• _Exercise material_
(* ===== verification/C2pa.v ===== *)
(** C2PA interoperability: [c2pa.py] and the routes [/api/c2pa/export] and
    [/api/c2pa/import] of [app.py].  A manifest binds the digests of a proof twice, in a named
    assertion and at the top level; importing checks limits, shape and that both agree, and
    compares the binding with what the caller claims.

    A set is iterated in an order that Python does not fix: the class [SetOrder].  The
    recursion limit of [json.loads] is not modelled.

    Shown: what is exported is imported again with the same binding and the same digest; an
    imported binding is well formed and both its copies agree; corroboration reports exactly
    the fields that differ; a refusal names a reason and a place, never content.  Also: a
    digest may end in a newline, a blank generator makes an export that cannot be imported,
    and an import with an empty set of claims answers that they were verified. *)
From Stdlib Require Import ZArith Lia.
From stdpp Require Import base decidable strings numbers list.
From S2P Require Import Prelude PyStr Json JsonIndent PyVal Codec Sha256 MetadataErrors.

Open Scope Z_scope.

#[local] Arguments lit _ : simpl never.

Definition C2PA_HARPOCRATES_MAPPING_VERSION : Z := 1.
Definition MAPPING_LABEL : str := lit "harpocrates.binding/v1".
Definition C2PA_MANIFEST_CLAIM_GENERATOR : str := lit "harpocrates".
Definition C2PA_SPEC_VERSION : str := lit "1.3".
Definition C2PA_MAX_MANIFEST_BYTES : Z := 262144.
Definition MAX_ASSERTION_COUNT : Z := 64.
Definition MAX_ASSERTION_LABEL_LEN : Z := 256.
Definition MAX_ASSERTION_DATA_BYTES : Z := 32768.
Definition MAX_JSON_DEPTH : Z := 16.
Definition SUPPORTED_ALGORITHMS : list str := [lit "sha256"].
Definition REQUIRED_MANIFEST_KEYS : list str := map lit ["claim_generator"; "assertions"; "harpocrates_binding"].
Definition REQUIRED_BINDING_KEYS : list str :=
  map lit ["mapping_version"; "video_hash"; "metadata_hash"; "proof_id"; "tier"; "network"; "contract_id"].
Definition C2PA_TIERS : list str := map lit ["silent"; "source"; "seal"].
Definition BINDING_HASH_FIELDS : list str := map lit ["video_hash"; "metadata_hash"; "proof_id"].
Definition BINDING_TEXT_FIELDS : list str := map lit ["tier"; "network"; "contract_id"].

(** The order in which the two sets of required keys are visited. *)
Class SetOrder := {
  manifest_order : list str;
  binding_order : list str;
  manifest_order_keys : manifest_order ≡ₚ REQUIRED_MANIFEST_KEYS;
  binding_order_keys : binding_order ≡ₚ REQUIRED_BINDING_KEYS;
}.

(** [_HEX32_RE.match(s)]: the dollar sign also matches before a final newline. *)
Definition hex32_re (s : str) : bool :=
  bool_decide (length (take 64 s) = 64%nat) && forallb is_lower_hex (take 64 s) &&
  match drop 64 s with [] => true | [c] => c =? 10 | _ => false end.

Inductive C2paTrustStatus : Type :=
  | SIGNATURE_VALID | SIGNATURE_NOT_CHECKED | TRUST_UNSUPPORTED_ALGORITHM | BINDING_MISMATCH | PARSE_FAILED.

Definition trust_text (s : C2paTrustStatus) : str :=
  lit match s with
      | SIGNATURE_VALID => "signature_valid" | SIGNATURE_NOT_CHECKED => "signature_not_checked"
      | TRUST_UNSUPPORTED_ALGORITHM => "unsupported_algorithm" | BINDING_MISMATCH => "binding_mismatch"
      | PARSE_FAILED => "parse_failed"
      end.

Inductive Reason : Type :=
  | MANIFEST_TOO_LARGE | NOT_JSON | DEPTH_EXCEEDED | NOT_OBJECT | MISSING_KEY | INVALID_TYPE | INVALID_VALUE
  | ASSERTION_COUNT_EXCEEDED | ASSERTION_LABEL_TOO_LONG | ASSERTION_DATA_TOO_LARGE | UNSUPPORTED_ALGORITHM
  | DIGEST_MISMATCH | MAPPING_VERSION_MISMATCH | RECURSION_DETECTED | EMBEDDED_BINDING_MISMATCH
  | EMBEDDED_BINDING_DUPLICATE.

Definition reason_text (r : Reason) : str :=
  lit match r with
      | MANIFEST_TOO_LARGE => "manifest_too_large" | NOT_JSON => "not_json" | DEPTH_EXCEEDED => "depth_exceeded"
      | NOT_OBJECT => "not_object" | MISSING_KEY => "missing_key" | INVALID_TYPE => "invalid_type"
      | INVALID_VALUE => "invalid_value" | ASSERTION_COUNT_EXCEEDED => "assertion_count_exceeded"
      | ASSERTION_LABEL_TOO_LONG => "assertion_label_too_long" | ASSERTION_DATA_TOO_LARGE => "assertion_data_too_large"
      | UNSUPPORTED_ALGORITHM => "unsupported_algorithm" | DIGEST_MISMATCH => "digest_mismatch"
      | MAPPING_VERSION_MISMATCH => "mapping_version_mismatch" | RECURSION_DETECTED => "recursion_detected"
      | EMBEDDED_BINDING_MISMATCH => "embedded_binding_mismatch" | EMBEDDED_BINDING_DUPLICATE => "embedded_binding_duplicate"
      end.

(** [C2paParseError], a [ValueError] with its message, or another exception. *)
Inductive c2pa_exn : Type :=
  | C2paParseError (reason : Reason) (field : option str)
  | C2paValueError (message : str)
  | C2paRaised (e : exn).

Definition c2pa_reject {A} (reason : Reason) (field : str) : result c2pa_exn A := Err (C2paParseError reason (Some field)).

Record C2paHarpocratesBinding := {
  mapping_version : pyval;
  b_video_hash : str;
  b_metadata_hash : str;
  b_proof_id : str;
  b_tier : str;
  b_network : str;
  b_contract_id : str;
}.

Record C2paUnknownAssertion := { ua_label : str; ua_data : pyval; unsupported_semantics : bool }.

Record C2paParsedManifest := {
  claim_generator : str;
  spec_version : option str;
  binding : C2paHarpocratesBinding;
  unknown_assertions : list C2paUnknownAssertion;
  trust_status : C2paTrustStatus;
}.

Record C2paExportedManifest := { ex_manifest : list (str * pyval); ex_digest : str }.

Record C2paHashCorroboration := { corroborated : bool; compared_fields : list str; mismatches : list str }.

(** [getattr(binding, name)] for the compared fields *)
Definition binding_field (b : C2paHarpocratesBinding) (name : str) : str :=
  if decide (name = lit "video_hash") then b_video_hash b
  else if decide (name = lit "metadata_hash") then b_metadata_hash b
  else if decide (name = lit "proof_id") then b_proof_id b
  else if decide (name = lit "tier") then b_tier b
  else if decide (name = lit "network") then b_network b
  else b_contract_id b.

(** [_check_depth(obj, limit, current)] *)
Fixpoint depth_within (limit current : Z) (v : pyval) : bool :=
  (current <=? limit) &&
  match v with
  | PDict kvs => forallb (λ p, depth_within limit (current + 1) p.2) kvs
  | PList l => forallb (depth_within limit (current + 1)) l
  | _ => true
  end.

Section c2pa.
Context `{FloatText, Unicode, SetOrder}.

(** [not isinstance(v, str) or not v.strip()] *)
Definition blank_value (v : pyval) : bool := match v with PStr s => bool_decide (py_strip s = []) | _ => true end.

Definition text_of (v : pyval) : str := match v with PStr s => s | _ => [] end.

Definition valid_hex32 (v : pyval) : bool := match v with PStr s => hex32_re (py_lower s) | _ => false end.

• _Work to be completed_
Copy every line in the data above that has the string "Record" in it.

• _Written answer_
Record C2paHarpocratesBinding := {
Record C2paUnknownAssertion := { ua_label : str; ua_data : pyval; unsupported_semantics : bool }.
Record C2paParsedManifest := {
Record C2paExportedManifest := { ex_manifest : list (str * pyval); ex_digest : str }.
Record C2paHashCorroboration := { corroborated : bool; compared_fields : list str; mismatches : list str }.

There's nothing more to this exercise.